Letters from Prime Minister John Key on long-haul travel taxes have been ignored for more than a year by British counterpart Gordon Brown, and the tourism industry is gearing up to fight them.

The taxes imposed by Britain on outbound passenger flights are a major threat to New Zealand’s tourism trade, and the industry is joining forces with Australia to fight any spread of the practice.

Tourism Industry Association chief executive Tim Cossar said 2010 was going to see a battle akin to David and Goliath over the air taxes, but New Zealand would be only one of the losers in any spread of long-haul travel taxes in Europe.

The taxes, to add $240 to the cost of a ticket from this year, were originally touted as a direct attempt to mitigate carbon emissions, but Mr Key, also the tourism minister, said that was rubbish.

“Even Britain has now admitted this is a revenue-collecting device, not one aimed at climate change. It would be a ridiculous tax to impose given there are a number of ways to deal with this issue.”

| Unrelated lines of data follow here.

(** X5.  [main] fails fast and keeps what it wrote: when the run over the
    queries [qs1] stops on an exception, the run over [qs1 ++ qs2] stops
    on it with the same rows; when it completes, the run over
    [qs1 ++ qs2] writes its rows and then behaves as the run over [qs2]. *)
Theorem main_fail_fast (py_int : string -> option Z)
        (transcripts qs1 qs2 : list (list string))
        (rows1 : list out_row) (e1 : option exn) :
  main py_int transcripts qs1 = inr (rows1, e1) ->
  main py_int transcripts (qs1 ++ qs2) =
  match e1 with
  | Some e => inr (rows1, Some e)
  | None =>
      match main py_int transcripts qs2 with
      | inl e => inl e
      | inr (rows2, e2) => inr (rows1 ++ rows2, e2)
      end
  end.
Proof.
  unfold main.
  destruct (load_transcripts py_int transcripts []) as [e|d]; [discriminate|].
  intros [= H]. rewrite run_app, H. cbn [fst snd].
  destruct e1; [reflexivity|].
  now destruct (run_queries py_int d qs2 []).
Qed.

Lemma main_fail_fast_witness :
  main int_digits [["TR1"; "CHR1"; "3"; "8M7D6M2I2M11D7M"]]%string
       ([["TR1"; "4"]; ["TR1"; "25"]]%string ++ [["TR1"; "13"]]%string)
  = inr ([("TR1", 4, "CHR1", 7)%string],
         Some (NoCoordinate "TR1" 25)).
Proof.
  exact (main_fail_fast int_digits
           [["TR1"; "CHR1"; "3"; "8M7D6M2I2M11D7M"]]%string
           [["TR1"; "4"]; ["TR1"; "25"]]%string [["TR1"; "13"]]%string
           [("TR1", 4, "CHR1", 7)%string]
           (Some (NoCoordinate "TR1" 25)) eq_refl).
Defined.

Lemma translate_none_iff q im rs L :
  translate_coordinate q im rs L = None <-> ~ 0 <= q < L.
Proof.
  split.
  - intros H Hq. rewrite translate_in_range in H by assumption. discriminate.
  - intros H. unfold translate_coordinate.
    destruct (Z.geb_spec q L); [reflexivity|].
    destruct (Z.ltb_spec q 0); [reflexivity | lia].
Qed.

Lemma query_row_answerable py_int d row :
  cached d ->
  (exists r, query_row py_int d row = inr r) <-> answerable py_int d row.
Proof.
  intros Hd. unfold answerable. split.
  - intros [r H]. unfold query_row, int_of in H.
    destruct row as [|n [|s [|x row]]]; try discriminate.
    destruct (py_int s) as [q|] eqn:Hq; [|discriminate].
    destruct (Dict.get d n) as [tr|] eqn:Hget; [|discriminate].
    destruct (cached_get _ _ _ Hd Hget) as (_ & Hl & _).
    destruct (translate_coordinate _ _ _ _) eqn:Ht; [|discriminate].
    assert (Hr : 0 <= q < transcript_length tr).
    { destruct (Z.le_gt_cases 0 q), (Z.lt_ge_cases q (transcript_length tr));
        try lia;
        rewrite (proj2 (translate_none_iff _ _ _ _)) in Ht by lia;
        discriminate. }
    rewrite Hl in Hr. exists n, s, q, tr. auto.
  - intros (n & s & q & tr & -> & Hq & Hget & Hr).
    destruct (cached_get _ _ _ Hd Hget) as (_ & Hl & _).
    unfold query_row, int_of. rewrite Hq, Hget, Hl.
    rewrite translate_in_range by assumption. eauto.
Qed.

Lemma cached_nil : cached [].
Proof. constructor. Qed.

(** X6.  When the transcripts load, [main] runs to its end exactly when
    every query row has two fields, a query that converts, a transcript
    name that was loaded, and a query in the range of that transcript's
    CIGAR string; it then writes one row per query, and fewer rows
    otherwise. *)
Theorem main_completes_iff (py_int : string -> option Z)
        (transcripts queries : list (list string))
        (d : dict Transcript) (rows : list out_row) (err : option exn) :
  load_transcripts py_int transcripts [] = inr d ->
  main py_int transcripts queries = inr (rows, err) ->
  (err = None <-> Forall (answerable py_int d) queries) /\
  (err = None <-> List.length rows = List.length queries) /\
  (List.length rows <= List.length queries)%nat.
Proof.
  unfold main. intros Hload. rewrite Hload. intros [= Hrun].
  pose proof (load_cached _ _ _ _ cached_nil Hload) as Hd.
  clear Hload. revert rows err Hrun.
  induction queries as [|row qs IH]; intros rows err Hrun.
  - cbn in Hrun. inversion Hrun; subst. cbn. repeat split; auto.
  - rewrite run_cons in Hrun.
    pose proof (query_row_answerable py_int d row Hd) as Hrow.
    destruct (query_row py_int d row) as [e|r].
    + inversion Hrun; subst. cbn. repeat split; try discriminate; try lia.
      intros H. inversion H as [|? ? Ha _]; subst.
      apply Hrow in Ha. destruct Ha as [r Hr]. discriminate.
    + destruct (run_queries py_int d qs []) as [rows' err'] eqn:E.
      cbn [fst snd] in Hrun. inversion Hrun; subst.
      destruct (IH rows' err eq_refl) as (H1 & H2 & H3).
      cbn [List.length]. repeat split; try lia.
      * intros H. constructor; [apply Hrow; eauto | now apply H1].
      * intros H. inversion H; subst. now apply H1.
      * intros H. apply H2 in H. lia.
      * intros H. apply H2. lia.
Qed.

Lemma main_completes_iff_witness :
  Forall (answerable int_digits
            [("TR1"%string,
              mk_Transcript "TR1" "CHR1" 3 "8M7D6M2I2M11D7M" 25
                            [(7, 7); (13, -2); (17, 11)])])
         [["TR1"; "4"]; ["TR1"; "13"]]%string.
Proof.
  apply (proj1 (proj1 (main_completes_iff int_digits
           [["TR1"; "CHR1"; "3"; "8M7D6M2I2M11D7M"]]%string
           [["TR1"; "4"]; ["TR1"; "13"]]%string _
           [("TR1", 4, "CHR1", 7); ("TR1", 13, "CHR1", 23)]%string None
           eq_refl eq_refl))).
  reflexivity.
Defined.

Lemma run_rows_in py_int d qs r :
  In r (fst (run_queries py_int d qs [])) ->
  exists row, In row qs /\ query_row py_int d row = inr r.
Proof.
  induction qs as [|row qs IH]; [intros []|].
  rewrite run_cons.
  destruct (query_row py_int d row) as [e|r'] eqn:E; [intros []|].
  cbn [fst]. intros [<- | Hin].
  - exists row. split; [now left | assumption].
  - destruct (IH Hin) as (row' & Hrow & Hq).
    exists row'. split; [now right | assumption].
Qed.

Lemma query_row_inv py_int d row n q c r :
  cached d -> query_row py_int d row = inr (n, q, c, r) ->
  exists tr,
    Dict.get d n = Some tr /\ c = chromosome tr /\
    0 <= q < get_length (cigar tr) /\
    translate_coordinate q (make_index_map (cigar tr)) (ref_start tr)
                         (get_length (cigar tr)) = Some r.
Proof.
  intros Hd H. unfold query_row, int_of in H.
  destruct row as [|n' [|s [|x row]]]; try discriminate.
  destruct (py_int s) as [q'|]; [|discriminate].
  destruct (Dict.get d n') as [tr|] eqn:Hget; [|discriminate].
  destruct (cached_get _ _ _ Hd Hget) as (_ & Hl & Hm).
  rewrite Hl, Hm in H.
  destruct (translate_coordinate _ _ _ _) as [r'|] eqn:Ht; [|discriminate].
  inversion H; subst. exists tr. repeat split; try assumption.
  - destruct (Z.le_gt_cases 0 q); [assumption|].
    rewrite (proj2 (translate_none_iff _ _ _ _)) in Ht by lia. discriminate.
  - destruct (Z.lt_ge_cases q (get_length (cigar tr))); [assumption|].
    rewrite (proj2 (translate_none_iff _ _ _ _)) in Ht by lia. discriminate.
Qed.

Air New Zealand chief executive Rob Fyfe has described the tax as a “money grab”.

There had been extensive dialogue between ministers in both governments since the charges were announced in 2008, including personal letters between Mr Key and Mr Brown.

“I’ve discussed [the point] with Gordon Brown on a number of occasions and it is disappointing we are not making progress,” Mr Key said.

“I was hopeful we would, given the strength of our argument and the fact we have refuted the public position they have portrayed.

“He responded to me on the 5th of January this year rejecting our appeal for a change. But we are determined to continue to push the case.”

Asian countries were talking about the threat to tourism, and Mr Cossar said the Pacific Islands were in direct line for major damage as most fed inbound travel through New Zealand or Australia.

“The Pacific is vulnerable. They are still trying to build their industry. This is just another nail in the coffin.”

Mr Key said Mr Brown had argued the increase was modest for economy passengers. “But in terms of business travellers it is a much more dramatic increase and that will have an impact.

“We would be very concerned if there was a contagion effect as a result of Britain’s decision to put on this departure tax. Clearly there is a risk it will spread to continental Europe.”

Mr Cossar, talking with his Australian counterparts at the Transport and Tourism Forum about the issue, said there was a collective will to band together and fight the imposition of taxes or duties that made long-haul flights more expensive.

“How far does this go? What happens when the United States starts doing the same thing?”

Mr Key had spoken with Australian Prime Minister Kevin Rudd on the issue and both countries, as well as Singapore, had conveyed their opposition to authorities in Britain.

“We are forever hopeful, but we have now spent 14 months on this issue and made very little progress. It hasn’t been for want of trying.”

Air New Zealand said it had been unable to ascertain whether the tax had affected demand, and was not aware of any country planning to copy the British charges.